10. State Regulatory Restrictions. The Administrator is authorized to deny participation in the Plan to residents of any state or foreign jurisdiction that imposes restrictions on participation in the Plan that conflict with the general terms and provisions of this Plan, including, without limitation, any general prohibition on the payment of broker-dealer commissions for purchases under the Plan.
11. Amendment to or Suspension or Termination of the Plan.
(a) The terms and conditions of this Plan may be amended by the Company at any time, including but not limited to an amendment to the Plan to substitute a new Administrator to act as agent for the Participants, by mailing an appropriate notice at least ten (10) days prior to the effective date thereof to each Participant.  
(b) The Administrator may suspend or terminate a Participant’s individual participation in the Plan and the Company may suspend or terminate the Plan itself, at any time by providing ten (10) days’ prior written notice to a Participant, or to all Participants, as the case may be.
(c) After termination of the Plan or termination of a Participant’s participation in the Plan, the Administrator will send to each Participant a check for the amount of any Distributions in the Participant’s account that have not been invested in Shares. Any future Distributions with respect to such former Participant’s Shares made after the effective date of the termination of the Participant’s participation will be sent directly to the former Participant.
12. Participation by Limited Partners of Carter Validus Operating Partnership II, LP. For purposes of this Plan, “stockholders” shall be deemed to include limited partners of Carter Validus Operating Partnership II, LP (the “Partnership”), “Participants” shall be deemed to include limited partners of the Partnership that elect to participate in the Plan, and “Distribution,” when used with respect to a limited partner of the Partnership, shall mean cash distributions on limited partnership interests held by such limited partner.

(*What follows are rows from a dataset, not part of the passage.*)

Definition Ready_intersection (self : Ready) (interest : I) : Ready :=
  mkReady (Z.land (ready_0 self) (ready_0 (Ready_from_interest interest))).

Definition Ready_satisfies (self : Ready) (interest : I) : bool :=
  negb (bool_decide (Z.land (ready_0 self) (ready_0 (Ready_from_interest interest)) = 0)).
End interest.

(** ** Specification: a [Ready] as a set *)

Inductive readiness_kind : Type := Readable | Writable | ReadClosed | WriteClosed.

#[export] Instance readiness_kind_eq_dec : EqDecision readiness_kind.
Proof. solve_decision. Defined.

Definition readiness_bit (k : readiness_kind) : Z :=
  match k with Readable => 0 | Writable => 1 | ReadClosed => 2 | WriteClosed => 3 end.

#[export] Instance readiness_kind_countable : Countable readiness_kind.
Proof.
  refine (inj_countable' (λ k, Z.to_nat (readiness_bit k))
    (λ n, match n with
          | 0 => Readable | 1 => Writable | 2 => ReadClosed | _ => WriteClosed
          end%nat) _).
  by intros [].
Defined.

Definition all_readiness : list readiness_kind := [Readable; Writable; ReadClosed; WriteClosed].

(** The kinds whose flag is set. *)
Definition kinds (r : Ready) : gset readiness_kind :=
  list_to_set (filter (λ k, Z.testbit (ready_0 r) (readiness_bit k) = true) all_readiness).
(* ===== verification/ScheduledIo.v ===== *)
(** * ScheduledIo: the readiness word and the waiters of an I/O resource
      (src/src/io/mod.rs)

    The readiness word packs the readiness flags, the driver's tick and the
    slot's generation.  It is an atomic cell that other threads change between
    the steps of an operation: [set_readiness] takes the interference [env]
    its compare-exchange loop meets, and the polling operations take the values
    their loads observe. *)

From S2P Require Import Prelude Bits Ready PinList.

Local Open Scope Z_scope.

(** ** The readiness word *)

Definition READINESS : Pack := const_eval (Pack_least_significant 16) eq_refl.
Definition TICK : Pack := const_eval (Pack_then READINESS 8) eq_refl.
Definition GENERATION : Pack := const_eval (Pack_then TICK 7) eq_refl.
Definition SHUTDOWN : Pack := const_eval (Pack_then GENERATION 1) eq_refl.

Inductive Tick : Type :=
| Tick_Set (t : Z)
| Tick_Clear (t : Z).

Record ReadyEvent : Type := mkReadyEvent {
  ev_tick : Z;
  ev_ready : Ready;
  ev_is_shutdown : bool;
}.

#[export] Instance ReadyEvent_eq_dec : EqDecision ReadyEvent.
Proof. solve_decision. Defined.

Inductive Direction : Type := Read | Write_.

Definition Direction_mask (self : Direction) : Ready :=
  match self with
  | Read => Ready_bitor Ready_READABLE Ready_READ_CLOSED
  | Write_ => Ready_bitor Ready_WRITABLE Ready_WRITE_CLOSED
  end.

13. Governing Law. This Plan and the Participants’ election to participate in the Plan shall be governed by the laws of the State of Maryland.
14. Notice. Any notice or other communication required or permitted to be given by any provision of this Plan shall be in writing and, if to the Administrator, addressed to, or such other address as may be specified by the Administrator by written notice to all Participants. Notices to a Participant may be given by letter addressed to the Participant at the Participant’s last address of record with the Administrator. Each Participant shall notify the Administrator promptly in writing of any changes of address.
15. Certificates. The ownership of the Shares will be in book-entry form prior to the issuance of certificates. The Company will not issue share certificates unless authorized by the board of directors of the Company.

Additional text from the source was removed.